TASK ITEM
Range to output from the entries below: the line containing "rewrite negb_false_iff. destruct o as [c|];" through the line containing "Lemma in_time_Ok now". Set it down exactly, ends included, nothing else.

MATERIALS PROVIDED
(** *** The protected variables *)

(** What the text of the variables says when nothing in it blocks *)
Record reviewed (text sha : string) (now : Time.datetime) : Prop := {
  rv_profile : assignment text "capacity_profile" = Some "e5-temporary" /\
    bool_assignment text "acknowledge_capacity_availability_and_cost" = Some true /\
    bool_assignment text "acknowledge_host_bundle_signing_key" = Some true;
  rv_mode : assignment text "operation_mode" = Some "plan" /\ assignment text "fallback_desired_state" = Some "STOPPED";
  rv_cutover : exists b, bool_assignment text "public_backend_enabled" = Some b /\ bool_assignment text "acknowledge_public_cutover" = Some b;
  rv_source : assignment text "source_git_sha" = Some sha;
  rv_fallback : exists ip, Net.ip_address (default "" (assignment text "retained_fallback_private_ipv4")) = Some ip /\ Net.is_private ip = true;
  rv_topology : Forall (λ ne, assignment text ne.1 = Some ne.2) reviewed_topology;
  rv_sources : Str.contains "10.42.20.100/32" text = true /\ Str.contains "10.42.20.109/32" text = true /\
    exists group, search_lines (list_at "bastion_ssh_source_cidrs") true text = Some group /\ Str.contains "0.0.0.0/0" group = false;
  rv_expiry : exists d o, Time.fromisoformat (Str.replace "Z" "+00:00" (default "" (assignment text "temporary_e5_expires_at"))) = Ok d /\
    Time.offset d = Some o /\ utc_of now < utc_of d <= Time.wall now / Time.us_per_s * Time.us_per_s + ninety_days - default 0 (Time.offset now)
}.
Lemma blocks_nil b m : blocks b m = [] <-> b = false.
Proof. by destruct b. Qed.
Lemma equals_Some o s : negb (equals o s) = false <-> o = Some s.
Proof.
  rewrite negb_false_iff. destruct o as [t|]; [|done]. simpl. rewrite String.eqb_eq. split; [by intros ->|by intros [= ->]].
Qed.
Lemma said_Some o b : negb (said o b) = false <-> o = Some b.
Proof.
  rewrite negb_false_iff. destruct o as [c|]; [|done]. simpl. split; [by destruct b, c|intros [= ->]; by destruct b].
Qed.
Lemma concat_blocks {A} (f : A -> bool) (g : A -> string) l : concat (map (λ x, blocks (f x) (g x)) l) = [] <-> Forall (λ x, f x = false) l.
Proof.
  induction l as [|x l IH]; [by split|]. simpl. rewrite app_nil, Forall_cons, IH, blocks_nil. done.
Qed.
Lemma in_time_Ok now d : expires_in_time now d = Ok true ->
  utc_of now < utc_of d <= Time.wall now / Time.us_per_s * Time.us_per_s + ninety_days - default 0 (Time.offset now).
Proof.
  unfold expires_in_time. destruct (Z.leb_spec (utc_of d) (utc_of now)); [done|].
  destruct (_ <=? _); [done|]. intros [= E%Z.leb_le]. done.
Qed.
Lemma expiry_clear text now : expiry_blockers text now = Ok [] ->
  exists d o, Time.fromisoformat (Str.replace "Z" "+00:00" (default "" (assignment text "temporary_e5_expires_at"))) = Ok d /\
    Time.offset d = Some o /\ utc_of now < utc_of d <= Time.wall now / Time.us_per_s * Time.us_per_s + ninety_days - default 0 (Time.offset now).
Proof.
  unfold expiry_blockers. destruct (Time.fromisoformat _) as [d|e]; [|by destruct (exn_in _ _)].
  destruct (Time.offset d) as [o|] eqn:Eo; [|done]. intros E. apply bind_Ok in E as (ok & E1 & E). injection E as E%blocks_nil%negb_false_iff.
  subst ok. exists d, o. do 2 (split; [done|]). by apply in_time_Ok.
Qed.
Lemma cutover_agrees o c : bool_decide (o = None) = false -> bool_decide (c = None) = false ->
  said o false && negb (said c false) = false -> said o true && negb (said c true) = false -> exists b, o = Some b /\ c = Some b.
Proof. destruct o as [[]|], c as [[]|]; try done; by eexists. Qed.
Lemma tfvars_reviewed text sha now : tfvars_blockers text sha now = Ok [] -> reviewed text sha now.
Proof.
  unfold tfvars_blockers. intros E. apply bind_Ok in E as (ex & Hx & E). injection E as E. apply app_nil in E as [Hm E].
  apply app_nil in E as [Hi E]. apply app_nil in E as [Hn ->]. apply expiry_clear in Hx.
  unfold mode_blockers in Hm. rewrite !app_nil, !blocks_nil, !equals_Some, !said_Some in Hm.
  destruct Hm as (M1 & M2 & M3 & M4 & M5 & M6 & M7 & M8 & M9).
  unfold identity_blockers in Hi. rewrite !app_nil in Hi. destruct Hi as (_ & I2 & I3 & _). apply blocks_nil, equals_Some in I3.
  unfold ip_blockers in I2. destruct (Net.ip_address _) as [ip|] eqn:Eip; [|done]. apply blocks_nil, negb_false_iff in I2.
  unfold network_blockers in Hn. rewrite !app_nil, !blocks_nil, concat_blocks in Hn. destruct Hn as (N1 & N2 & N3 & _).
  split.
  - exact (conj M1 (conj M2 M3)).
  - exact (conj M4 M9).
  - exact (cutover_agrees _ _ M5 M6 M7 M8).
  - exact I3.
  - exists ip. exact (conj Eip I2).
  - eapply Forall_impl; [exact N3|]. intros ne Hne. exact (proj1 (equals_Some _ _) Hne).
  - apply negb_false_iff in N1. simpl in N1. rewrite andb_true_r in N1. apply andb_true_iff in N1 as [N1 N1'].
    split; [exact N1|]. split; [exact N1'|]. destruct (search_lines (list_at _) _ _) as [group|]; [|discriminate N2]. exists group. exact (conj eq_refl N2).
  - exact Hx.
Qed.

RESPONSE BELOW
  rewrite negb_false_iff. destruct o as [c|]; [|done]. simpl. split; [by destruct b, c|intros [= ->]; by destruct b].
Qed.
Lemma concat_blocks {A} (f : A -> bool) (g : A -> string) l : concat (map (λ x, blocks (f x) (g x)) l) = [] <-> Forall (λ x, f x = false) l.
Proof.
  induction l as [|x l IH]; [by split|]. simpl. rewrite app_nil, Forall_cons, IH, blocks_nil. done.
Qed.
Lemma in_time_Ok now d : expires_in_time now d = Ok true ->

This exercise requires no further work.